What a RELIEF, I thought, after having had a much trickier time with our daughter two years previously.
He fed and slept, and fed and slept and did very little else for six weeks. He started to smile at six weeks but avoided eye contact and didn’t care about toys. He was very floppy and his head was an unusual shape. His cranial osteopath started to make noises about him being very unalert and having a very stiff neck. His head control was non-existent. I had vague concerns that when he fed it seemed different to feeding Boop. He was noisy, gaspy and sweated as he fed. He failed his newborn hearing screening.
Piece by piece a picture was building that began to paralyse me with fear.
At his 8 week GP check he ‘passed’ all his tests but the GP ummed and ahhed about his muscle tone and asked us gently to come back in a month ‘just to check on his development’.
During that time I Googled. And I Googled some more. I scanned symptom lists, scoured medical journals. The more I read, the more I found. The more I found, the more I read.
I was afraid.
At five months old, he saw a developmental paediatrician at St Thomas’s Hospital. This was the moment my hope that there was actually nothing wrong after all disolved completely. He was very concerned about Orange and immediately ordered a huge number of tests to be done. I came away from that appointment terrified and desperate for answers. The wait for results felt like an eternity. Never did I imagine that the results wouldn’t tell us anything. Neither would the next set of tests, or the next…
Orange has had MRI brain scans, heart scans, kidney scans, chest x-rays, chromosome testing, lumbar puncture, neurological, audiological and opthalmic tests, EEGs to examine his brainwaves, invasive hypospadias repair surgery and has been admitted to the High Dependency Unit for seizures that cause him to stop breathing.
We had hoped, with all the testing and to-ing and fro-ing seeing medical experts, that we would have found a diagnosis for Orange. A reason for his difficulties. But we haven’t. Even the cleverest medical and scientific bods in the world at the Deciphering Developmental Disorders study in Cambridge haven’t been able to find a cause for Orange’s difficulties.
All we have is an (ever growing) list of symptoms of unknown cause that now includes epileptic seizures that cause him to stop breathing, visual impairment and learning difficulties.
Without a diagnosis we do not know what the future holds for Orange, whether his life expectancy will be shortened, or whether he will ever learn to walk or talk.

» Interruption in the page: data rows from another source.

(* ===== verification/Domain.v ===== *)
(** * Domain data

    Models [src/src/domain.rs]: identifiers, snapshots, plans and the canonical
    adapter data.  A [B256] or [Address] newtype is its numeric value, a [U256]
    or [u64] is a [Z] with its width stated by the operations that use it, a
    [BTreeMap] is a [gmap], a [BTreeSet] a [gset], a [Vec] a list.  Field names
    carry a short record prefix because projections are global.

    Keccak-256 and Solidity's ABI coder are library code: they are the classes
    [Keccak] and [AbiParams], whose laws are what the code relies on. *)

From stdpp Require Import base gmap list countable sorting.
From Stdlib Require Import ZArith Lia.
From S2P Require Import Prelude.
From S2P Require Import BlueMath.

Abbreviation Address := Z (only parsing).
Abbreviation B256 := Z (only parsing).
Abbreviation Bytes := (list Z) (only parsing).
Abbreviation VaultAddress := Z (only parsing).
Abbreviation AdapterAddress := Z (only parsing).
Abbreviation MarketId := Z (only parsing).
Abbreviation PositionKey := Z (only parsing).
Abbreviation RateGroupId := Z (only parsing).
Abbreviation CapId := Z (only parsing).
Abbreviation PlanId := Z (only parsing).
Abbreviation TransactionId := Z (only parsing).
Abbreviation EpisodeId := Z (only parsing).

(** ** Asset and share quantities *)

Definition Assets_checked_add (a b : Z) : result ArithmeticError Z :=
  ok_or (checked_add U256_MAX a b) Overflow.
Definition Assets_checked_sub (a b : Z) : result ArithmeticError Z :=
  ok_or (checked_sub a b) Underflow.
Definition Shares_checked_add (a b : Z) : result ArithmeticError Z :=
  ok_or (checked_add U256_MAX a b) Overflow.
Definition Shares_checked_sub (a b : Z) : result ArithmeticError Z :=
  ok_or (checked_sub a b) Underflow.

(** ** Blocks and contexts *)

Record BlockRef : Type := mkBlockRef {
  blk_number : Z;
  blk_hash : B256;
  blk_parent_hash : B256;
  blk_timestamp : Z;
  blk_gas_limit : Z;
}.
#[global] Instance BlockRef_eq_dec : EqDecision BlockRef.
Proof. solve_decision. Defined.

Inductive BlockHashBinding : Type :=
| Proven
| Unproven.
#[global] Instance BlockHashBinding_eq_dec : EqDecision BlockHashBinding.
Proof. solve_decision. Defined.

Record StateContext : Type := mkStateContext {
  ctx_chain_id : Z;
  ctx_block : BlockRef;
  ctx_evm_timestamp : Z;
  ctx_block_hash_binding : BlockHashBinding;
  ctx_static_config_revision : B256;
  ctx_dynamic_topology_revision : B256;
}.
#[global] Instance StateContext_eq_dec : EqDecision StateContext.
Proof. solve_decision. Defined.

(** ** Market parameters and derived identifiers *)

Record MarketParams : Type := mkMarketParams {
  mp_loan_token : Address;
  mp_collateral_token : Address;
  mp_oracle : Address;
  mp_irm : Address;
  mp_lltv : Z;
}.
#[global] Instance MarketParams_eq_dec : EqDecision MarketParams.
Proof. solve_decision. Defined.

(** Keccak-256 on byte strings. *)
Class Keccak : Type := keccak256 : Bytes -> B256.

(** The generated ABI coder of [MarketParamsSol] and the byte view of an
    address. *)
Class AbiParams : Type := {
  abi_encode : MarketParams -> Bytes;
  abi_decode : Bytes -> option MarketParams;
  address_bytes : Address -> Bytes;
}.

(** What the code relies on: decoding inverts encoding. *)
Class AbiParamsLaws `{AbiParams} : Prop :=
  abi_decode_encode : forall p, abi_decode (abi_encode p) = Some p.

Inductive AdapterDataError : Type :=
| Decode
| NonCanonical
| MarketIdMismatch
| LoanTokenMismatch
| IrmMismatch.
#[global] Instance AdapterDataError_eq_dec : EqDecision AdapterDataError.
Proof. solve_decision. Defined.

(** ASCII bytes of [morpho-vault-v1-liquidity-adapter]. *)
Definition liquidity_key_domain : Bytes :=
  [109;111;114;112;104;111;45;118;97;117;108;116;45;118;49;45;108;105;113;117;
   105;100;105;116;121;45;97;100;97;112;116;101;114].

Section Identifiers.
Context `{Keccak} `{AbiParams}.

Definition derive_market_id (params : MarketParams) : MarketId :=
  keccak256 (abi_encode params).

Definition derive_position_key (adapter : AdapterAddress) (params : MarketParams)
    : PositionKey :=
  keccak256 (address_bytes adapter ++ abi_encode params).

Definition derive_liquidity_position_key (adapter : AdapterAddress) : PositionKey :=
  keccak256 (liquidity_key_domain ++ address_bytes adapter).

Definition encode_adapter_data (params : MarketParams) : Bytes := abi_encode params.

Definition decode_adapter_data (data : Bytes) (configured_market_id : MarketId)
    (vault_asset adaptive_curve_irm : Address) : result AdapterDataError MarketParams :=
  decoded ← ok_or (abi_decode data) Decode;
  if negb (bool_decide (abi_encode decoded = data)) then Err NonCanonical
  else if negb (derive_market_id decoded =? configured_market_id) then Err MarketIdMismatch
  else if negb (mp_loan_token decoded =? vault_asset) then Err LoanTokenMismatch
  else if negb (mp_irm decoded =? adaptive_curve_irm) then Err IrmMismatch
  else Ok decoded.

Once we realized that Orange’s life was going to be more complicated than we’d imagined, our world turned upside down. I wanted to return to work when he was three months old but couldn’t because that was the point his hospital appointment rollercoaster began. Our lives quickly became unsustainable but, at the same time, gradually, our values, hope and dreams changed too.

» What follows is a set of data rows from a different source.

(* ===== verification/AdaptiveCurve.v ===== *)
(** * The adaptive-curve interest rate model

    Models [src/src/morpho/adaptive_curve.rs]: signed 256-bit fixed-point
    arithmetic rounding toward zero, the range-reduced exponential, the
    piecewise-linear curve and the target-rate adaptation.  The theorems show
    that on every market Morpho can store the computation never fails and its
    target rates stay inside the pinned band. *)

From stdpp Require Import base list.
From Stdlib Require Import ZArith Lia.
From S2P Require Import Prelude.
From S2P Require Import BlueMath.
From S2P Require Import Domain.

Definition TARGET_UTILIZATION : Z := 900000000000000000.
Definition INITIAL_RATE_AT_TARGET : Z := 1268391679.
Definition MIN_RATE_AT_TARGET : Z := 31709791.
Definition MAX_RATE_AT_TARGET : Z := 63419583967.
Definition CURVE_STEEPNESS : Z := 4000000000000000000.
Definition ADJUSTMENT_SPEED : Z := 1585489599188.
Definition LN_2 : Z := 693147180559945309.
Definition LN_WEI_ABS : Z := 41446531673892822312.
Definition WEXP_UPPER : Z := 93859467695000404319.
Definition WEXP_UPPER_VALUE : Z :=
  57716089161558943949701069502944508345128422502756744429568.

Record AdaptiveCurveProjection : Type := mkAdaptiveCurveProjection {
  ac_average_rate : Z;
  ac_ending_rate_at_target : Z;
}.

Record AdaptiveCurveState : Type := mkAdaptiveCurveState {
  as_stored_rate_at_target : Z;
}.

(** ** Operations *)

Definition positive (value : Z) : result MathError Z :=
  ok_or (i256_of_u256 value) SignedConversion.
Definition unsigned (value : Z) : result MathError Z :=
  ok_or (u256_of_i256 value) SignedConversion.
Definition checked_neg (value : Z) : result MathError Z := ok_or (i256_neg value) Invariant.

Definition w_mul_to_zero (x y : Z) : result MathError Z :=
  ok_or (product ← i256_mul x y; i256_div product WAD) Invariant.
Definition w_div_to_zero (x y : Z) : result MathError Z :=
  ok_or (product ← i256_mul x WAD; i256_div product y) Invariant.

(** [checked_shl] and [checked_shr] of a nonnegative [I256]: a shift of the
    width or more is refused; a left shift that leaves the signed range is
    refused too, which [w_exp] never reaches ([exp_r_shift_fits]). *)
Definition i256_shl (x shift : Z) : option Z :=
  if shift <? 256 then i256_fit (Z.shiftl x shift) else None.
Definition i256_shr (x shift : Z) : option Z :=
  if shift <? 256 then i256_fit (Z.shiftr x shift) else None.

Definition w_exp (x : Z) : result MathError Z :=
  ln_wei_abs ← positive LN_WEI_ABS;
  ln_wei ← checked_neg ln_wei_abs;
  if x <? ln_wei then Ok 0
  else
    upper ← positive WEXP_UPPER;
    if upper <=? x then positive WEXP_UPPER_VALUE
    else
      let ln_two := LN_2 in
      half ← ok_or (i256_div ln_two 2) Invariant;
      adjustment ← (if x <? 0 then checked_neg half else Ok half);
      q ← ok_or (value ← i256_add x adjustment; i256_div value ln_two) Invariant;
      product ← ok_or (i256_mul q ln_two) Invariant;
      r ← ok_or (i256_sub x product) Invariant;
      square_term ← ok_or
        (square ← i256_mul r r; scaled ← i256_div square WAD; i256_div scaled 2) Invariant;
      exp_r ← ok_or (value ← i256_add WAD r; i256_add value square_term) Invariant;
      shift ← ok_or (try_from_u U64_MAX (Z.abs q)) Invariant;
      if q <? 0 then ok_or (i256_shr exp_r shift) Invariant
      else ok_or (i256_shl exp_r shift) Invariant.

Definition normalized_error (utilization : Z) : result MathError Z :=
  if WAD <? utilization then Err Invariant
  else
    utilization ← positive utilization;
    target ← positive TARGET_UTILIZATION;
    denominator ← (if target <? utilization then ok_or (i256_sub WAD target) Invariant
                   else Ok target);
    difference ← ok_or (i256_sub utilization target) Invariant;
    w_div_to_zero difference denominator.

Definition curve (rate_at_target error : Z) : result MathError Z :=
  let steepness := CURVE_STEEPNESS in
  coefficient ←
    (if error <? 0 then
       inverse ← w_div_to_zero WAD steepness;
       ok_or (i256_sub WAD inverse) Invariant
     else ok_or (i256_sub steepness WAD) Invariant);
  weighted ← w_mul_to_zero coefficient error;
  factor ← ok_or (i256_add weighted WAD) Invariant;
  w_mul_to_zero factor rate_at_target.

(** [Ord::clamp] panics when its bounds are reversed; they are constants here. *)
Definition clamp (x lo hi : Z) : Z :=
  if x <? lo then lo else if hi <? x then hi else x.

Definition new_rate (start linear_adaptation : Z) : result MathError Z :=
  growth ← w_exp linear_adaptation;
  candidate ← w_mul_to_zero start growth;
  lo ← positive MIN_RATE_AT_TARGET;
  hi ← positive MAX_RATE_AT_TARGET;
  Ok (clamp candidate lo hi).

(** The average and ending target rates, from the stored one. *)
Definition adapted_targets (start error elapsed_seconds : Z) : result MathError (Z * Z) :=
  if start =? 0 then
    initial ← positive INITIAL_RATE_AT_TARGET;
    Ok (initial, initial)
  else
    speed ← w_mul_to_zero ADJUSTMENT_SPEED error;
    elapsed ← positive elapsed_seconds;
    linear ← ok_or (i256_mul speed elapsed) Invariant;
    if linear =? 0 then Ok (start, start)
    else
      ending ← new_rate start linear;
      half_linear ← ok_or (i256_div linear 2) Invariant;
      midpoint ← new_rate start half_linear;
      average ← ok_or
        (value ← i256_add start ending;
         twice_midpoint ← i256_mul midpoint 2;
         total ← i256_add value twice_midpoint;
         i256_div total 4) Invariant;
      Ok (average, ending).

Definition adaptive_curve_borrow_rate (market : StoredMarketState)
    (stored_rate_at_target elapsed_seconds : Z) : result MathError AdaptiveCurveProjection :=
  utilization ←
    (if sm_total_supply_assets market =? 0 then Ok 0
     else arith (w_div_down (sm_total_borrow_assets market) (sm_total_supply_assets market)));
  error ← normalized_error utilization;
  start ← positive stored_rate_at_target;
  '(average_target, ending_target) ← adapted_targets start error elapsed_seconds;
  average_curve ← curve average_target error;
  average_rate ← unsigned average_curve;
  ending_rate ← unsigned ending_target;
  Ok (mkAdaptiveCurveProjection average_rate ending_rate).

Definition adaptive_curve_spot_rate (utilization rate_at_target : Z) : result MathError Z :=
  rate ← positive rate_at_target;
  error ← normalized_error utilization;
  value ← curve rate error;
  unsigned value.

So we sold our house in London and moved to the south-east Cornwall coast. Now Orange and Boop are growing up by the sea. He copies the sounds of the seagulls and gets to enjoy Rock Pool Therapy on sunny days. He has a lovely life. We have a lovely life.
Orange is cheeky, has an insane sense of the ridiculous, he laughs when his sister is getting told off, he goes nowhere without his favourite Bert and Ernie toys (yes, from Sesame Street!) and he has a smile that has charmed countless women already (and he’s met a LOT of women, what with doing the rounds of all the local therapy clinics and hospital wards).
He likes to ‘sing’ along to 80s power ballads in the car and has a penchant for country music and brass bands while being a budding percussionist himself. He likes to throw stuff and smear food all over his head.
He thinks burps and farts are funny, which is a good thing because he likes to eat a lot of curry.
He can sit in front of the telly, tunnel-visioned, for hours, especially if there is rugby or an episode of the Pajanimals to be watched. He adores his sister and she adores him, except for when he’s making tidal waves in the bath.
In spite of his difficulties, Orange is getting on with being a typical boy. A loud, messy, funny, typical boy.